Like I said between 12 and 14V may be, and 10V for younger drivers
 

SgtWookie

Joined Jul 17, 2007
22,230
OK, this schematic is rather poorly drawn I'm afraid, but have a look anyway.



C1, C2, U2, R8, R9 supply a 1.6v reference for opamp U1's noninverting input. R9 may need to be adjusted slightly in order to get exactly 1.6v at the output of U2. You could replace it with a 50 Ohm or 100 Ohm pot. Decreasing U2's output voltage will scale down the maximum and minimum voltages output.
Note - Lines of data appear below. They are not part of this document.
(** * Sector analysis (MICMAC): the analytic engine and the dataset importer

    A shallow embedding of the pure functions of the wizard page
    (computeXY, computeCut, quadrantLabel, buildPreviewResult, the matrix
    state updates of the Page component, loadGraph, and the import pipeline
    normalizeNumberCell / parseVariablesRows / parseMatrixTable /
    parseCsvVariables / parseCsvMatrix / datasetToCsvFiles).

    JavaScript numbers are IEEE 754 binary64 values: they are modelled by
    Rocq's primitive floats, whose operations are the same IEEE operations
    ([PrimFloat.add] is [+], [PrimFloat.div] is [/], [PrimFloat.ltb] is [<],
    [PrimFloat.leb] is [<=], [PrimFloat.eqb] is [===] on numbers).  Arrays
    are lists, read with stdpp's lookup ([l !! i] is [None] where JavaScript
    yields [undefined]) and updated in place with [alter].  The arrays of
    the importer come from the spreadsheet reader, which leaves the slot of
    an empty cell empty: they are lists of options.  The object that holds
    the quadrants is a finite map from strings, written one property at a
    time.  Strings are sequences of UTF-8 bytes.

    The later modules follow the code around these functions: the handlers
    of the inputs (setVarName, addVar, removeVar, setCell) with the resize
    effect, the preview and the results view derived from it (dataPoints,
    summary, the hidden variables), the outcomes of the importer,
    parseExcelFile, the choice of files in handleImportFiles,
    handleMinWeightChange, and the SectorAnalysis component. *)

From Stdlib Require Import ZArith Floats String Ascii List Lia.
From stdpp Require Import base list strings gmap pretty.

Local Open Scope string_scope.
Local Open Scope nat_scope.

(** ** JavaScript numbers *)

Module JsNumber.

(** [Number.isFinite(x)] for a value that is a number. *)
Definition isFinite (x : float) : bool :=
  negb (PrimFloat.is_nan x || PrimFloat.is_infinity x).

(** An array length (or a loop index) as a number.  Lengths are below 2^32,
    so the conversion is exact. *)
Definition ofNat (n : nat) : float :=
  PrimFloat.of_uint63 (Uint63.of_Z (Z.of_nat n)).

(** [a >= b] *)
Definition geb (a b : float) : bool := PrimFloat.leb b a.

(** [a !== b] on numbers *)
Definition neb (a b : float) : bool := negb (PrimFloat.eqb a b).

(** *** Order facts of IEEE comparison, from the primitive floats' specification *)

Lemma SFcompare_antisym (a b : spec_float) :
  SFcompare b a = option_map CompOpp (SFcompare a b).
Proof.
  destruct a as [sa|sa| |sa ma ea], b as [sb|sb| |sb mb eb]; cbn;
    try reflexivity; try (destruct sa; reflexivity); try (destruct sb; reflexivity);
    try (destruct sa, sb; reflexivity).
  f_equal. rewrite (Z.compare_antisym ea eb).
  change (PosDef.Pos.compare_cont Eq mb ma) with (Pos.compare mb ma).
  change (PosDef.Pos.compare_cont Eq ma mb) with (Pos.compare ma mb).
  rewrite (Pos.compare_antisym ma mb).
  destruct sa, sb, (ea ?= eb)%Z, (ma ?= mb)%positive; reflexivity.
Qed.

(** [a < b] excludes [a >= b]. *)
Lemma ltb_not_geb (a b : float) : PrimFloat.ltb a b = true -> geb a b = false.
Proof.
  unfold geb. rewrite ltb_spec, leb_spec. unfold SFltb, SFleb.
  rewrite (SFcompare_antisym (Prim2SF a) (Prim2SF b)).
  destruct (SFcompare (Prim2SF a) (Prim2SF b)) as [[]|]; cbn; congruence.
Qed.

(** [a >= b] excludes [a < b]. *)
Lemma geb_not_ltb (a b : float) : geb a b = true -> PrimFloat.ltb a b = false.
Proof.
  intros H. destruct (PrimFloat.ltb a b) eqn:E; [|reflexivity].
  apply ltb_not_geb in E. congruence.
Qed.

(** [a === b] gives [a >= b]: a tie is on the high side. *)
Lemma eqb_geb (a b : float) : PrimFloat.eqb a b = true -> geb a b = true.
Proof.
  unfold geb. rewrite FloatAxioms.eqb_spec, leb_spec. unfold SFeqb, SFleb.
  rewrite (SFcompare_antisym (Prim2SF a) (Prim2SF b)).
  destruct (SFcompare (Prim2SF a) (Prim2SF b)) as [[]|]; cbn; congruence.
Qed.

Lemma not_nan_spec (a : float) : PrimFloat.is_nan a = false -> Prim2SF a ≠ S754_nan.
Proof.
  unfold PrimFloat.is_nan. rewrite FloatAxioms.eqb_spec. unfold SFeqb. intros Hn Ha.
  rewrite Ha in Hn. cbn in Hn. discriminate.
Qed.

(** Two numbers that are not NaN are comparable: not [a < b] gives [a >= b]. *)
Lemma not_ltb_geb (a b : float) :
  PrimFloat.is_nan a = false -> PrimFloat.is_nan b = false ->
  PrimFloat.ltb a b = false -> geb a b = true.
Proof.
  intros Ha Hb. apply not_nan_spec in Ha, Hb.
  unfold geb. rewrite ltb_spec, leb_spec. unfold SFltb, SFleb.
  rewrite (SFcompare_antisym (Prim2SF a) (Prim2SF b)).
  destruct (Prim2SF a) as [sa|sa| |sa ma ea], (Prim2SF b) as [sb|sb| |sb mb eb];
    try contradiction; cbn;
    repeat match goal with
      | |- context [if ?s then _ else _] => destruct s; cbn
      | |- context [match ?c with Eq => _ | Lt => _ | Gt => _ end] => destruct c; cbn
      end; congruence.
Qed.

Lemma isFinite_not_nan (a : float) : isFinite a = true -> PrimFloat.is_nan a = false.
Proof.
  unfold isFinite. destruct (PrimFloat.is_nan a); [discriminate | reflexivity].
Qed.

End JsNumber.

(** ** MatrixEngine: computeXY, computeCut, quadrantLabel, buildPreviewResult *)

Module MatrixEngine.
Import JsNumber.

Abbreviation Matrix := (list (list float)).

(** [matrix[i]?.[j]] : [None] where the row or the cell is missing. *)
Definition cell (matrix : Matrix) (i j : nat) : option float :=
  row ← matrix !! i; row !! j.

(** [matrix[i]?.[j] ?? 0] *)
Definition cellOrZero (matrix : Matrix) (i j : nat) : float :=
  default 0%float (cell matrix i j).

Record XY := { dependency : list float; driving : list float }.

(** The body of the inner loop of computeXY at [(i, j)]. *)
Definition computeXY_step (matrix : Matrix) (i : nat) (acc : XY) (j : nat) : XY :=
  if decide (i = j) then acc
  else
    {| dependency := alter (fun d => PrimFloat.add d (cellOrZero matrix i j)) j (dependency acc);
       driving := alter (fun d => PrimFloat.add d (cellOrZero matrix i j)) i (driving acc) |}.

(** The inner [for (j = 0; j < n; j += 1)] loop for row [i]. *)
Definition computeXY_row (matrix : Matrix) (n : nat) (acc : XY) (i : nat) : XY :=
  foldl (computeXY_step matrix i) acc (seq 0 n).

Definition computeXY (matrix : Matrix) : XY :=
  let n := length matrix in
  foldl (computeXY_row matrix n)
        {| dependency := replicate n 0%float; driving := replicate n 0%float |}
        (seq 0 n).

Definition computeCut (values : list float) : float :=
  if decide (length values = 0) then 0%float
  else PrimFloat.div (foldl PrimFloat.add 0%float values) (ofNat (length values)).

Definition quadrantLabel (x y xCut yCut : float) : string :=
  if geb y yCut && PrimFloat.ltb x xCut then "Determinante"
  else if geb y yCut && geb x xCut then "Reguladora"
  else if PrimFloat.ltb y yCut && geb x xCut then "Resultado"
  else "Autonoma".

Record ComputeOut := {
  variables : list string;
  dependencia_x : list float;
  motricidad_y : list float;
  x_cut : float;
  y_cut : float;
  quadrants : gmap string string
}.

(** The test of the scan loop of buildPreviewResult:
    [i !== j && Number.isFinite(matrix[i]?.[j]) && matrix[i][j] !== 0]. *)
Definition liveCell (matrix : Matrix) (i j : nat) : bool :=
  if decide (i = j) then false
  else match cell matrix i j with
       | Some v => isFinite v && neb v 0%float
       | None => false
       end.

(** The two nested loops that set [hasValue]; the [break]s only stop the
    scan early. *)
Definition hasValue (n : nat) (matrix : Matrix) : bool :=
  existsb (fun i => existsb (fun j => liveCell matrix i j) (seq 0 n)) (seq 0 n).

(** [array[i]] read as a number operand: [undefined] behaves as NaN in the
    comparisons of quadrantLabel. *)
Definition numAt (values : list float) (i : nat) : float :=
  default PrimFloat.nan (values !! i).

(** [variables[i]] used as a property key. *)
Definition nameAt (names : list string) (i : nat) : string :=
  default "undefined" (names !! i).

(** [quadrants[key] = label] on the object literal [{}].  The key
    "__proto__" names the accessor that every object inherits from
    [Object.prototype]; its setter ignores a value that is a string, so the
    assignment creates no property.  Under every other key the assignment
    creates the property of the object, or replaces its value. *)
Definition setProperty (key label : string) (q : gmap string string) : gmap string string :=
  if decide (key = "__proto__") then q else <[key := label]> q.

Definition buildQuadrants (names : list string) (dep drv : list float)
    (xCut yCut : float) (n : nat) : gmap string string :=
  foldl (fun q i =>
           setProperty (nameAt names i) (quadrantLabel (numAt dep i) (numAt drv i) xCut yCut) q)
        ∅ (seq 0 n).

Definition buildPreviewResult (names : list string) (matrix : Matrix) : option ComputeOut :=
  let n := length names in
  if decide (n = 0 ∨ length matrix ≠ n) then None
  else if negb (hasValue n matrix) then None
  else
    let xy := computeXY matrix in
    let xCut := computeCut (dependency xy) in
    let yCut := computeCut (driving xy) in
    Some {| variables := names;
            dependencia_x := dependency xy;
            motricidad_y := driving xy;
            x_cut := xCut;
            y_cut := yCut;
            quadrants := buildQuadrants names (dependency xy) (driving xy) xCut yCut n |}.

(** *** Reference quantities of the specification *)

(** The row and column indices other than [k], in increasing order. *)
Definition others (n k : nat) : list nat :=
  filter (fun i => i ≠ k) (seq 0 n).

(** A sum of numbers taken in list order, starting from 0. *)
Definition sumOf (f : nat -> float) (idx : list nat) : float :=
  foldl (fun acc k => PrimFloat.add acc (f k)) 0%float idx.

(** The arithmetic mean, 0 for the empty vector. *)
Definition mean (values : list float) : float :=
  match values with
  | [] => 0%float
  | _ => PrimFloat.div (foldl PrimFloat.add 0%float values) (ofNat (length values))
  end.

Definition isSquare (n : nat) (matrix : Matrix) : Prop :=
  length matrix = n ∧ Forall (fun row => length row = n) matrix.

(** A cell that carries no signal for the scan: absent, zero or not finite. *)
Definition deadCell (matrix : Matrix) (i j : nat) : Prop :=
  match cell matrix i j with
  | Some v => isFinite v = false ∨ PrimFloat.eqb v 0%float = true
  | None => True
  end.

(** *** Generic facts about the loops *)

(** Case analysis on every [decide] of the goal; the impossible cases are
    closed by arithmetic. *)
Ltac decide_cases :=
  repeat case_decide; first [reflexivity | exfalso; lia].

Lemma foldl_guard_filter {A B : Type} (P : B -> Prop) {Pdec : ∀ x, Decision (P x)}
    (g : A -> B -> A) (l : list B) (a : A) :
  foldl (fun acc x => if decide (P x) then g acc x else acc) a l = foldl g a (filter P l).
Proof.
  revert a. induction l as [|x l IH]; intros a; [reflexivity|].
  rewrite filter_cons. cbn [foldl]. destruct (decide (P x)); cbn [foldl]; apply IH.
Qed.

(** A loop over [seq s len] whose body acts at one index [k] only. *)
Lemma foldl_seq_single {A : Type} (k : nat) (Q : nat -> Prop) {Qdec : ∀ x, Decision (Q x)}
    (g : A -> nat -> A) (s len : nat) (a : A) :
  foldl (fun acc j => if decide (Q j ∧ j = k) then g acc j else acc) a (seq s len)
  = if decide (Q k ∧ s ≤ k < s + len) then g a k else a.
Proof.
  revert s a. induction len as [|len IH]; intros s a; cbn [seq foldl].
  - destruct (decide _) as [[_ H]|]; [lia | reflexivity].
  - rewrite IH. destruct (decide (Q s ∧ s = k)) as [[Hq ->]|Hn].
    + destruct (decide (Q k ∧ S k ≤ k < S k + len)) as [[_ H]|_]; [lia|].
      destruct (decide (Q k ∧ k ≤ k < k + S len)) as [_|H]; [reflexivity|].
      exfalso; apply H; split; [assumption | lia].
    + destruct (decide (Q k ∧ S s ≤ k < S s + len)) as [[Hq H]|H];
        destruct (decide (Q k ∧ s ≤ k < s + S len)) as [[Hq' H']|H']; try reflexivity.
      * exfalso; apply H'; split; [assumption | lia].
      * exfalso. destruct (decide (s = k)) as [->|Hsk].
        -- apply Hn; split; [assumption | reflexivity].
        -- apply H; split; [assumption | lia].
Qed.

Lemma foldl_ext_eq {A B : Type} (f g : A -> B -> A) (l : list B) (a : A) :
  (∀ a x, f a x = g a x) -> foldl f a l = foldl g a l.
Proof.
  intros H. revert a. induction l as [|x l IH]; intros a; cbn [foldl]; [reflexivity|].
  rewrite H. apply IH.
Qed.

Lemma option_fmap_twice {A : Type} (f g : A -> A) (o : option A) :
  g <$> (f <$> o) = (fun d => g (f d)) <$> o.
Proof. destruct o; reflexivity. Qed.

Lemma option_fmap_ext_eq {A : Type} (f g : A -> A) (o : option A) :
  (∀ d, f d = g d) -> f <$> o = g <$> o.
Proof. intros H. destruct o; cbn; [f_equal; apply H | reflexivity]. Qed.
R1 is your 35 Ohm controller.
R1, R2, and R5 make up a voltage divider whos' output (at the junction of R1/R2) ranges from about 0.66v to 1v.
R6 and R7 set the gain of opamp U1 to 15.
Q1 is used as a voltage follower, amplifying the output current capability of U1.
Q2 is an NPN power transistor. It will need a large heat sink.